As China’s economy shows signs of slowing down, a growing number of foreign companies are reconsidering their investments. Concerns over weakening growth, regulatory unpredictability, and geopolitical tensions are prompting these companies to pull out their funds. The once-booming market now faces challenges such as reduced consumer spending and supply chain disruptions. As a result, businesses are redirecting their investments to more stable and promising markets, seeking to mitigate risks and sustain profitability amidst China’s economic uncertainties. This shift underscores the broader impact of China’s economic deceleration on global business strategies.
Last quarter, foreign companies pulled more money out of China, indicating ongoing skepticism about the country’s economic prospects despite efforts by Beijing to stabilize growth with stimulus measures. Data from the State Administration of Foreign Exchange, released on November 8, revealed that China’s direct investment liabilities in its balance of payments dropped by US$8.1 billion (S$10.8 billion) in the third quarter. Over the first nine months of the year, the figure fell by nearly US$13 billion, underscoring the persistent decline in foreign direct investment (FDI) in China. This trend highlights the challenges the Chinese government faces in restoring investor confidence.

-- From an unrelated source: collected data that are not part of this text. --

(** C21: [create_page_dir] builds the address space of a new process.  From a well-formed space it
    returns NULL only when no kernel address or no kernel frame is left; otherwise it returns the
    kernel address [pd] of a directory in a frame [c] that was free.  Loaded into cr3 this
    directory is a well-formed address space as well: no user address is mapped in it, every
    kernel address means the same as in the running space, and its tables are not those of the
    running space's user half.  The running space stays well formed and keeps the translations of
    all pages but [pd]'s. *)
Theorem create_page_dir_space s :
  as_wf s → vaddr_wf PF_KERNEL s → 0xc0000000 ≤ vaddr_start (kernel_vaddr s) →
  ∃ pd s', create_page_dir s = Ok (pd, s') ∧
    (pd = 0 ∧ kernel_full s ∨
     ∃ c, kernel_va pd ∧ pd mod 4096 = 0 ∧ ¬ taken s c ∧ taken s' c ∧ mcr3 s' = mcr3 s ∧
       translate (phys s') (mcr3 s) pd = Some c ∧ as_wf (with_cr3 (mcr3 s) s') ∧ as_wf (with_cr3 c s') ∧
       (∀ va, user_va va → translate (phys s') c va = None) ∧
       (∀ va, kernel_va va → translate (phys s') c va = translate (phys s') (mcr3 s) va) ∧
       (∀ va, va_ok va → va / 4096 ≠ pd / 4096 → translate (phys s') (mcr3 s) va = translate (phys s) (mcr3 s) va)).
Proof.
  intros Hs Hv Hk. destruct (create_page_dir_ok s Hs Hv Hk) as (pd & s' & H & Hcase). exists pd, s'. split; [done|].
  destruct Hcase as [?|(c & Hn)]; [by left|]. right. exists c. pose proof Hn as [[N1 N1'] N2 N3 N4 N5 N6 N7 N8 N9 N10 N11 (r & R1 & R2 & R3 & R4) N13].
  assert (Hnt : ¬ taken s c).
  { subst c. unfold frame_addr. simpl. intros [Hlt|[_ Hset]]; [lia|]. unfold pool_bit in R3. simpl in R3. replace (_ / 4096) with r in Hset by zdm. congruence. }
  split; [done|]. split; [done|]. split; [done|]. split; [apply (aw_taken _ (sp_child _ _ _ N4))|]. split; [done|]. split; [done|].
  split; [apply N4|]. split; [apply N4|]. split; [intros va Hva; by apply (new_directory_empty pd c s s')|].
  split; [intros va Hva; symmetry; by apply kernel_translate|done].
Qed.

Over the past three years, foreign direct investment (FDI) in China has been declining, resulting in record low balances of payment and direct investment liabilities each quarter. This trend is driven by a combination of factors, including economic slowdown, regulatory uncertainties, and rising geopolitical tensions. Consequently, many international investors are reassessing their financial commitments in the Chinese market, opting for more stable and predictable environments. This shift has significant implications for China’s economic landscape, potentially undermining its long-term growth prospects and reducing its appeal as a global investment destination.
Over the past three years, foreign investment in China has sharply declined after peaking in 2021. This downturn is largely attributed to geopolitical tensions, growing skepticism about the stability of the world’s second-largest economy, and intensified competition from Chinese domestic companies in sectors like automotive and other industries. These factors have collectively dampened investor confidence, leading to a significant reduction in foreign capital inflows.
Even with the Chinese government’s introduction of stimulus measures, more foreign investors are withdrawing their funds from the Chinese market. Concerns about a prolonged economic slowdown, regulatory uncertainty, and geopolitical tensions overshadow these attempts to stabilize the economy. Investors are wary of the potential long-term impacts, such as reduced consumer confidence and persistent supply chain issues. Consequently, they are seeking more stable and predictable markets, prioritizing financial security over potential short-term gains in China. This trend highlights the challenges facing China’s economy despite governmental efforts to boost confidence.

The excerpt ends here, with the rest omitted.